Carl Erik Rinsch, réalisateur hollywoodien connu pour le film « 47 Ronin » sorti en 2013, a été condamné ce lundi à 30 mois de prison fédérale par un tribunal de Manhattan. Il avait été reconnu coupable en décembre dernier d'avoir détourné 11 millions de dollars que la plateforme Netflix lui avait confiés pour la production d'une série de science-fiction intitulée « Conquest ».

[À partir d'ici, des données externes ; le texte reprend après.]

(* ===== verification/Errors.v ===== *)
(** * The fatal errors of the processor

    The spec (section 7) makes exactly one malformation fatal: starting a
    work type while the same type is open. In the code two things throw:
    the [Error] of [throwIfIncomplete], always about a type started on top
    of itself, and the [TypeError] of reading [.measures] or [.events] of
    the [undefined] data group of a priority that is a non-empty string
    other than the four keys (the empty string falls back to
    [unscheduled]). This file shows that nothing else throws, and
    that with scheduler markers naming known priorities only the first
    kind remains. *)

From S2P Require Import Prelude Types Markers Names Processor.

Local Open Scope profiler_scope.

(** What may be thrown while the current priority is [p]. *)
Definition fatal_ok (p : priority) (e : js_error) : Prop :=
  match e with
  | StartedBeforeCompleted t last => t = last
  | TypeErrorUndefinedGroup => known_priority (group_key p) = false
  end.

Definition at_priority (p : priority) (s : pstate) : Prop := st_priority s = p.

Definition known_state (s : pstate) : Prop := known_priority (st_priority s) = true.

(** A [--scheduler-start-] marker whose suffix is a key of the tables;
    every other marker. *)
Definition names_known_priority (m : marker) : bool :=
  match classify_name (mk_name m) with
  | KSchedulerStart q => known_priority (priority_of_string q)
  | _ => true
  end.

(** ** Only [set_priority] changes the priority *)

Section Priority.
Context (p : priority).

Lemma modify_at_priority f :
  (forall s, st_priority (f s) = st_priority s) ->
  preserves (at_priority p) (st_modify (E:=js_error) f).
Proof. intros Hf. apply hoare_modify. intros s Hs. unfold at_priority. by rewrite Hf. Qed.

Lemma log_at_priority d : preserves (at_priority p) (log d).
Proof. by apply modify_at_priority. Qed.

Lemma update_meta_at_priority f : preserves (at_priority p) (update_meta f).
Proof. by apply modify_at_priority. Qed.

Lemma set_uid_at_priority n : preserves (at_priority p) (set_uid n).
Proof. by apply modify_at_priority. Qed.

Lemma set_cur_group_at_priority g : preserves (at_priority p) (set_cur_group g).
Proof. by apply modify_at_priority. Qed.

#[local] Hint Resolve log_at_priority update_meta_at_priority set_uid_at_priority
  set_cur_group_at_priority : profiler.

Lemma markWorkStarted_at_priority t ts : preserves (at_priority p) (markWorkStarted t ts).
Proof. unfold markWorkStarted. preserves_tac. Qed.

Lemma markWorkCompleted_at_priority t ts : preserves (at_priority p) (markWorkCompleted t ts).
Proof. unfold markWorkCompleted. preserves_tac. Qed.

Lemma throwIfIncomplete_at_priority t : preserves (at_priority p) (throwIfIncomplete t).
Proof. unfold throwIfIncomplete. preserves_tac. Qed.

Lemma pushEvent_at_priority ev : preserves (at_priority p) (pushEvent ev).
Proof. unfold pushEvent. preserves_tac. Qed.
End Priority.

#[export] Hint Resolve log_at_priority update_meta_at_priority set_uid_at_priority
  set_cur_group_at_priority markWorkStarted_at_priority markWorkCompleted_at_priority
  throwIfIncomplete_at_priority pushEvent_at_priority : profiler.


(** ** What each helper throws *)

Section Throws.
Context (p : priority).

Lemma throwIfIncomplete_throws t : throws_only (at_priority p) (fatal_ok p) (throwIfIncomplete t).
Proof.
  unfold throwIfIncomplete. throws_tac. apply throws_only_throw. cbn. congruence.
Qed.

Lemma markWorkStarted_throws t ts : throws_only (at_priority p) (fatal_ok p) (markWorkStarted t ts).
Proof.
  unfold markWorkStarted. apply throws_only_get. intros s0 H0.
  destruct (cur_group s0) eqn:Hg; [throws_tac|].
  apply throws_only_throw. cbn. rewrite <- H0. by apply cur_group_None.
Qed.

Lemma pushEvent_throws ev : throws_only (at_priority p) (fatal_ok p) (pushEvent ev).
Proof.
  unfold pushEvent. apply throws_only_get. intros s0 H0.
  destruct (cur_group s0) eqn:Hg; [throws_tac|].
  apply throws_only_throw. cbn. rewrite <- H0. by apply cur_group_None.
Qed.

Lemma markWorkCompleted_throws t ts : throws_only (at_priority p) (fatal_ok p) (markWorkCompleted t ts).
Proof. unfold markWorkCompleted. throws_tac. Qed.
End Throws.

#[export] Hint Resolve throwIfIncomplete_throws markWorkStarted_throws pushEvent_throws
  markWorkCompleted_throws : profiler.

Lemma handleMarker_throws p k name ts :
  throws_only (at_priority p) (fatal_ok p) (handleMarker k name ts).
Proof. unfold handleMarker. throws_tac. Qed.

#[export] Hint Resolve handleMarker_throws : profiler.

Lemma processEvent_throws p e : throws_only (at_priority p) (fatal_ok p) (processEvent e).
Proof. unfold processEvent. throws_tac. Qed.

(** ** Known priorities stay known *)

Lemma preserves_known {A} (m : PM A) :
  (forall p, preserves (at_priority p) m) -> preserves known_state m.
Proof.
  intros Hm s a s' Hk Hrun. unfold known_state.
  by rewrite (Hm (st_priority s) s a s' eq_refl Hrun).
Qed.

Lemma set_priority_known q : known_priority q = true -> preserves known_state (set_priority q).
Proof. intros Hq. by apply hoare_modify. Qed.

#[export] Hint Extern 2 (preserves known_state _) =>
  apply preserves_known; intro; eauto with profiler : profiler.

(** The suffix a [--scheduler-start-] branch stores is a key. *)
Definition kind_ok (k : marker_kind) : Prop :=
  match k with
  | KSchedulerStart q => known_priority (priority_of_string q) = true
  | _ => True
  end.

Lemma handleMarker_known k name ts : kind_ok k -> preserves known_state (handleMarker k name ts).
Proof.
  intros Hk. unfold handleMarker. apply preserves_get_any. intros s0 _.
  destruct k; cbn in Hk; preserves_tac; by apply set_priority_known.
Qed.

Lemma processEvent_known e :
  names_known_priority e = true -> preserves known_state (processEvent e).
Proof.
  intros He. unfold processEvent. preserves_tac. apply handleMarker_known.
  unfold names_known_priority in He. by destruct (classify_name (mk_name e)).
Qed.

(** The final report only logs. *)
Lemma logIncomplete_never_throws es : throws_only (fun _ => True) (fun _ => False) (logIncomplete es).
Proof.
  induction es as [|[p m] es IH]; cbn [logIncomplete]; [apply throws_only_ret|].
  apply throws_only_bind; [|destruct (stack m); eauto with profiler | done].
  destruct (stack m); [apply preserves_ret | by apply hoare_modify].
Qed.

Lemma processEvents_fatal l s err :
  known_state s -> forallb names_known_priority l = true ->
  processEvents l s = Throw err -> exists t, err = StartedBeforeCompleted t t.
Proof.
  revert s. induction l as [|e l IH]; intros s Hk Hl; [discriminate|].
  apply andb_true_iff in Hl as [He Hl]. cbn [processEvents]. unfold st_bind.
  destruct (processEvent e s) as [[[] s1]|err'] eqn:E1.
  - apply IH; [|done]. exact (processEvent_known e He s tt s1 Hk E1).
  - intros [= <-]. pose proof (processEvent_throws (st_priority s) e s err' eq_refl E1) as Hf.
    destruct err' as [t last|]; cbn in Hf; [by exists t; subst|].
    unfold known_state in Hk. rewrite group_key_known in Hf by exact Hk. congruence.
Qed.

Lemma reportIncomplete_never_throws s err : reportIncomplete s <> Throw err.
Proof.
  intros Hr. unfold reportIncomplete, st_bind, st_get in Hr.
  exact (logIncomplete_never_throws _ s err I Hr).
Qed.

(** C12: The only fatal error the spec allows is the only one left once
    the scheduler markers name known priorities: if every
    [--scheduler-start-] marker of the payload names one of the four keys,
    whatever sort runs, the processor throws at most the [Error] of a work
    type started on top of an open frame of the same type; the [TypeError]
    of an undefined data group cannot occur. *)
Theorem processor_fatal_only_reentrant `{Sort.MarkerSort} (payload : list (option marker))
    (err : js_error) :
  forallb names_known_priority (Filter.filter_markers payload) = true ->
  reactProfilerProcessor payload = Throw err ->
  exists t, err = StartedBeforeCompleted t t.
Proof.
  intros Hl. unfold reactProfilerProcessor.
  assert (Hs : forallb names_known_priority (Sort.msort (Filter.filter_markers payload)) = true).
  { apply forallb_forall. intros x Hx. apply (proj1 (forallb_forall _ _) Hl).
    exact (Permutation_in _ (Sort.msort_perm _) Hx). }
  destruct (Sort.msort (Filter.filter_markers payload)) as [|m ms]; [discriminate|].
  unfold st_bind. destruct (processEvents (m :: ms) initial_state) as [[[] s]|e] eqn:E1.
  - destruct (reportIncomplete s) as [[[] s']|e] eqn:E2; [discriminate|].
    by apply reportIncomplete_never_throws in E2.
  - intros [= <-]. apply (processEvents_fatal (m :: ms) initial_state); [reflexivity | exact Hs | exact E1].
Qed.

(** ** Witness *)

Local Open Scope string_scope.

(** Two render starts without a stop between them. *)
Definition reentrant_payload : list (option marker) :=
  [Some (mkMarker "UserTiming" "--render-start" 1); Some (mkMarker "UserTiming" "--render-start" 2)].

Lemma processor_fatal_only_reentrant_witness :
  @reactProfilerProcessor SortFacts.v8_sort reentrant_payload =
    Throw (StartedBeforeCompleted Render Render) /\
  exists t, StartedBeforeCompleted Render Render = StartedBeforeCompleted t t.
Proof.
  split; [vm_compute; reflexivity|].
  apply (@processor_fatal_only_reentrant SortFacts.v8_sort reentrant_payload).
  - vm_compute. reflexivity.
  - vm_compute. reflexivity.
Defined.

Le juge Jed Rakoff, qui siégeait à la cour fédérale de District de Manhattan, a également ordonné au cinéaste de rembourser l'intégralité des sommes détournées, de suivre un programme ambulatoire de soins de santé mentale et de s'abstenir de consommer des stupéfiants. La peine prononcée est moitié moins sévère que celle réclamée par le ministère public, qui demandait 60 mois d'incarcération.
Des témoignages en faveur de l'accusé
Dans sa décision, le juge Rakoff a semblé sensible aux lettres de soutien envoyées par plusieurs personnalités, dont l'acteur Keanu Reeves, qui avait côtoyé Rinsch sur le tournage de « 47 Ronin ». « Je crois que des circonstances ont surgi dans lesquelles sa santé mentale a été compromise par un mauvais usage de médicaments et peut-être d'autres problèmes, ce qui a amplifié les actes d'autosabotage et de mégalomanie », a écrit l'acteur dans sa missive citée lors de l'audience.
Des fonds détournés vers des placements personnels et des achats de luxe
Selon l'accusation, Netflix avait versé à Carl Rinsch environ 55 millions de dollars entre 2018 et début 2020 pour développer cette série, initialement intitulée « White Horse ». Le réalisateur avait sollicité 11 millions supplémentaires en affirmant qu'ils étaient nécessaires pour achever la production. Or, au lieu d'affecter cette somme au projet, il l'a déposée sur un compte personnel et l'a utilisée pour des opérations boursières. Il aurait perdu la moitié de cette somme en seulement deux mois.
Les procureurs ont également établi que le cinéaste avait spéculé sur des cryptomonnaies et s'était offert des biens de luxe : cinq Rolls-Royce, une Ferrari, des nuits dans des hôtels cinq étoiles en Californie et en Espagne, ainsi que des matelas valant des centaines de milliers de dollars. La plateforme de streaming avait mis fin au projet début 2021, jugeant le comportement de Rinsch de plus en plus erratique.
Un procès marqué par des témoignages troublants
Lors de son procès, qui a duré une semaine à New York, plusieurs cadres de Netflix ont témoigné, affirmant n'avoir autorisé qu'une seule saison de la série, que le réalisateur n'a jamais livrée. Carl Rinsch a lui-même pris la parole à la barre – une démarche rare pour un accusé dans une affaire criminelle – pour plaider la méprise. Il soutenait avoir cru que l'argent était destiné à maintenir le projet en vie durant la pandémie de Covid-19.
D'après des témoignages recueillis lors de l'enquête, des proches et des collègues ont décrit un comportement devenu de plus en plus irrationnel peu après la signature du contrat avec Netflix. Le réalisateur affirmait notamment être capable de prédire les éclairs et les éruptions volcaniques, et disait connaître un « mécanisme de transmission secret » du coronavirus.
Une peine saluée par le parquet
Avant le prononcé de la peine, Carl Rinsch a présenté ses excuses et déclaré accepter la responsabilité de ses actes. Le procureur fédéral Jay Clayton a commenté la décision en ces termes : « La peine prononcée aujourd'hui envoie un message de dissuasion : la fraude ne sera pas tolérée. » Outre la peine d'emprisonnement, le juge a imposé trois ans de liberté surveillée après la détention, une confiscation de 11 millions de dollars et une amende de 700 dollars.
Carl Rinsch encourrait jusqu'à 90 ans de prison avant l'audience, mais les experts prévoyaient une peine réduite compte tenu des circonstances.